### Task item
Look through the data below and extract, unchanged, the lines from the one that contains "(** ** The store *)" to the one that contains "Lemma frame_insert sigma0", both included.

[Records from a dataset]
Lemma CustomBondForce_importFrom_without force k x self :
  nb_exceptions force !! k = Some x ->
  exc_chargeprod x = 0 -> exc_epsilon x = 0 ->
  _CustomBondForce.importFrom force self
  = _CustomBondForce.importFrom (without_exception k force) self.
Proof.
  intros Hk Hq He. unfold _CustomBondForce.importFrom.
  change (fun (self0 : CustomBondForce) (x0 : Exception) => _) with bond_step.
  destruct force as [m c d u s ps xs g]. cbn [nb_exceptions without_exception] in *.
  rewrite delete_take_drop.
  rewrite <- (take_drop_middle xs k x Hk) at 1.
  rewrite !fold_left_app. cbn [fold_left].
  rewrite bond_step_all_zero by assumption. reflexivity.
Qed.

End ImportFacts.


Lemma pair_energy_settings e pp gp m c l u s ps ex g ps' ex' g' p1 p2 r :
  Energy.pair_energy (MkCustomNonbondedForce e pp gp m c l u s ps ex g) p1 p2 r
  = Energy.pair_energy (MkCustomNonbondedForce e pp gp m c l u s ps' ex' g') p1 p2 r.
Proof. reflexivity. Qed.


(** ** Degrees of freedom *)

Module DofFacts.

Lemma mapM_getParticleMass_from (system : System) (n : nat) (ms : list R) :
  drop n (sys_masses system) = ms ->
  mapM (getParticleMass system) (seq n (length ms)) = inr ms.
Proof.
  revert n. induction ms as [|m ms IH]; intros n H; [reflexivity|].
  cbn [length seq mapM].
  assert (Hn : sys_masses system !! n = Some m).
  { pose proof (lookup_drop (sys_masses system) n 0) as E.
    rewrite H, Nat.add_0_r in E. symmetry. exact E. }
  assert (getParticleMass system n = inr m) as ->
    by (unfold getParticleMass; rewrite Hn; reflexivity).
  cbn [mbind exn_bind].
  rewrite (IH (S n)).
  - reflexivity.
  - pose proof (drop_drop (sys_masses system) 1 n) as E.
    rewrite H, Nat.add_1_r in E. symmetry. exact E.
Qed.

Lemma mapM_getParticleMass (system : System) :
  mapM (getParticleMass system) (seq 0 (getNumParticles system)) = inr (sys_masses system).
Proof. apply mapM_getParticleMass_from. reflexivity. Qed.

Lemma sum_Z_const (l : list R) : sum_Z (map (fun _ => 3%Z) l) = (3 * Z.of_nat (length l))%Z.
Proof.
  induction l as [|x l IH]; [reflexivity|].
  cbn [map length]. change (sum_Z (3%Z :: map (fun _ => 3%Z) l))
    with (3 + sum_Z (map (fun _ : R => 3%Z) l))%Z.
  rewrite IH. lia.
Qed.

Lemma countDegreesOfFreedom_value (system : System) :
  countDegreesOfFreedom system
  = inr (3 * Z.of_nat (length (filter (fun m => 0 < m)%R (sys_masses system))) - 3
         - Z.of_nat (sys_numConstraints system))%Z.
Proof.
  unfold countDegreesOfFreedom.
  rewrite mapM_getParticleMass. cbn [mbind exn_bind mret exn_ret].
  rewrite sum_Z_const. reflexivity.
Qed.

End DofFacts.


(** ** The store *)

Module StoreFacts.

Lemma bind_run {A B : Type} (m : M A) (k : A -> M B) sigma r sigma' :
  (m ≫= k) sigma = (r, sigma') ->
  (exists e, m sigma = (inl e, sigma') /\ r = inl e) \/
  (exists a sigma1, m sigma = (inr a, sigma1) /\ k a sigma1 = (r, sigma')).
Proof.
  unfold mbind, M_bind. destruct (m sigma) as [[e|a] sigma1].
  - intros [= <- <-]. left. eauto.
  - intros H. right. eauto.
Qed.

Lemma bind_inr {A B : Type} (m : M A) (k : A -> M B) sigma b sigma' :
  (m ≫= k) sigma = (inr b, sigma') ->
  exists a sigma1, m sigma = (inr a, sigma1) /\ k a sigma1 = (inr b, sigma').
Proof.
  intros H. apply bind_run in H as [(e & _ & [=])|H]. exact H.
Qed.

Lemma frame_refl sigma : frame sigma sigma.
Proof. intros l _. reflexivity. Qed.

Lemma frame_dom sigma0 sigma l : frame sigma0 sigma -> l ∈ dom sigma0 -> l ∈ dom sigma.
Proof.
  intros F H. apply elem_of_dom. rewrite (F l H). now apply elem_of_dom.
Qed.

Lemma frame_insert sigma0 sigma l o :
  frame sigma0 sigma -> l ∉ dom sigma0 -> frame sigma0 (<[l := o]> sigma).
Proof.
  intros F H l' Hl'. rewrite lookup_insert_ne; [now apply F|].
  intros ->. contradiction.
Qed.

Lemma fresh_outside sigma0 sigma : frame sigma0 sigma -> fresh (dom sigma) ∉ dom sigma0.
Proof.
  intros F H. apply (is_fresh (dom sigma)). eapply frame_dom; eassumption.
Qed.

(** *** Reading *)

Lemma read_force_run l sigma r sigma' :
  read_force l sigma = (r, sigma') ->
  sigma' = sigma /\ forall f, r = inr f -> sigma !! l = Some (OForce f).
Proof.
  unfold read_force. destruct (sigma !! l) as [[f| | |]|]; intros [= <- <-];
    (split; [reflexivity|]); intros f' [=]; congruence.
Qed.

Lemma read_system_run l sigma r sigma' :
  read_system l sigma = (r, sigma') ->
  sigma' = sigma /\ forall s, r = inr s -> sigma !! l = Some (OSystem s).
Proof.
  unfold read_system. destruct (sigma !! l) as [[| s | |]|]; intros [= <- <-];
    (split; [reflexivity|]); intros s' [=]; congruence.
Qed.

Lemma read_topology_run l sigma r sigma' :
  read_topology l sigma = (r, sigma') -> sigma' = sigma.
Proof.
  unfold read_topology. destruct (sigma !! l) as [[| | t |]|]; now intros [= <- <-].
Qed.

Lemma read_positions_run l sigma r sigma' :
  read_positions l sigma = (r, sigma') -> sigma' = sigma.
Proof.
  unfold read_positions. destruct (sigma !! l) as [[| | | ps]|]; now intros [= <- <-].
Qed.

Lemma mapM_read_force_run ls sigma r sigma' :
  mapM read_force ls sigma = (r, sigma') -> sigma' = sigma.
Proof.
  revert r sigma'. induction ls as [|l ls IH]; intros r sigma' H.
  - now injection H as <- <-.
  - cbn [mapM] in H. apply bind_run in H as [(e & H & _)|(f & s1 & H & K)];
      apply read_force_run in H as [-> _]; [reflexivity|].
    apply bind_run in K as [(e & K & _)|(fs & s2 & K & L)].
    + now apply IH in K.
    + apply IH in K as ->. now injection L as <- <-.
Qed.

(** *** Copying *)

Lemma copy_forces_run Q sigma0 ls sigma r sigma' :
  frame sigma0 sigma -> classes Q sigma ->
  mapM (fun l => f ← read_force l; alloc (OForce f)) ls sigma = (r, sigma') ->
  frame sigma0 sigma' /\ classes Q sigma' /\
  forall fs, r = inr fs -> Forall (fun l => l ∉ dom sigma0) fs.
Proof.
  revert sigma r sigma'. induction ls as [|l ls IH]; intros sigma r sigma' F N H.
  - injection H as <- <-. split; [exact F|]. split; [exact N|].
    intros fs [= <-]. constructor.
  - cbn [mapM] in H. apply bind_run in H as [(e & H & ->)|(l' & s1 & H & K)].
    + apply bind_run in H as [(e' & H & _)|(f & s1 & H & K)].
      * apply read_force_run in H as [-> _]. split; [exact F|]. split; [exact N|]. discriminate.
      * discriminate K.
    + apply bind_run in H as [(e' & _ & [=])|(f & s0 & H & A)].
      apply read_force_run in H as [-> Hf]. specialize (Hf f eq_refl).
      unfold alloc in A. injection A as <- <-.
      assert (F1 : frame sigma0 (<[fresh (dom sigma) := OForce f]> sigma))
        by (apply frame_insert; [exact F | now apply fresh_outside]).
      assert (N1 : classes Q (<[fresh (dom sigma) := OForce f]> sigma)).
      { intros l0 f0 H0. destruct (decide (fresh (dom sigma) = l0)) as [<-|Hne].
        - rewrite lookup_insert_eq in H0. injection H0 as <-. eapply N. exact Hf.
        - rewrite lookup_insert_ne in H0 by exact Hne. eapply N. exact H0. }
      apply bind_run in K as [(e & K & ->)|(fs & s2 & K & L)].
      * destruct (IH _ _ _ F1 N1 K) as (F2 & N2 & _). split; [exact F2|]. split; [exact N2|].
        discriminate.
      * destruct (IH _ _ _ F1 N1 K) as (F2 & N2 & P). injection L as <- <-.
        split; [exact F2|]. split; [exact N2|].
        intros fs' [= <-]. constructor; [now apply fresh_outside | now apply P].
Qed.

Lemma deepcopy_run Q sigma0 system sigma r sigma' :
  frame sigma0 sigma -> classes Q sigma ->
  deepcopy system sigma = (r, sigma') ->
  frame sigma0 sigma' /\ classes Q sigma' /\
  forall syscopy, r = inr syscopy ->
    exists s, sigma' !! syscopy = Some (OSystem s)
              /\ Forall (fun l => l ∉ dom sigma0) (sys_forces s).
Proof.
  intros F N H. unfold deepcopy in H.
  apply bind_run in H as [(e & H & ->)|(s & s1 & H & K)].
  { apply read_system_run in H as [-> _]. split; [exact F|]. split; [exact N|]. discriminate. }
  apply read_system_run in H as [-> _].
  apply bind_run in K as [(e & K & ->)|(fs & s2 & K & A)].
  { destruct (copy_forces_run _ _ _ _ _ _ F N K) as (F1 & N1 & _).
    split; [exact F1|]. split; [exact N1|]. discriminate. }
  destruct (copy_forces_run _ _ _ _ _ _ F N K) as (F1 & N1 & P).
  unfold alloc in A. injection A as <- <-.
  split; [apply frame_insert; [exact F1 | now apply fresh_outside]|].
  split.
  - intros l0 f0 H0. destruct (decide (fresh (dom s2) = l0)) as [<-|Hne].
    + rewrite lookup_insert_eq in H0. discriminate H0.
    + rewrite lookup_insert_ne in H0 by exact Hne. eapply N1. exact H0.
  - intros c [= <-]. eexists. split; [apply lookup_insert_eq|].
    cbn [sys_forces]. now apply P.
Qed.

### Result
(** ** The store *)

Module StoreFacts.

Lemma bind_run {A B : Type} (m : M A) (k : A -> M B) sigma r sigma' :
  (m ≫= k) sigma = (r, sigma') ->
  (exists e, m sigma = (inl e, sigma') /\ r = inl e) \/
  (exists a sigma1, m sigma = (inr a, sigma1) /\ k a sigma1 = (r, sigma')).
Proof.
  unfold mbind, M_bind. destruct (m sigma) as [[e|a] sigma1].
  - intros [= <- <-]. left. eauto.
  - intros H. right. eauto.
Qed.

Lemma bind_inr {A B : Type} (m : M A) (k : A -> M B) sigma b sigma' :
  (m ≫= k) sigma = (inr b, sigma') ->
  exists a sigma1, m sigma = (inr a, sigma1) /\ k a sigma1 = (inr b, sigma').
Proof.
  intros H. apply bind_run in H as [(e & _ & [=])|H]. exact H.
Qed.

Lemma frame_refl sigma : frame sigma sigma.
Proof. intros l _. reflexivity. Qed.

Lemma frame_dom sigma0 sigma l : frame sigma0 sigma -> l ∈ dom sigma0 -> l ∈ dom sigma.
Proof.
  intros F H. apply elem_of_dom. rewrite (F l H). now apply elem_of_dom.
Qed.

Lemma frame_insert sigma0 sigma l o :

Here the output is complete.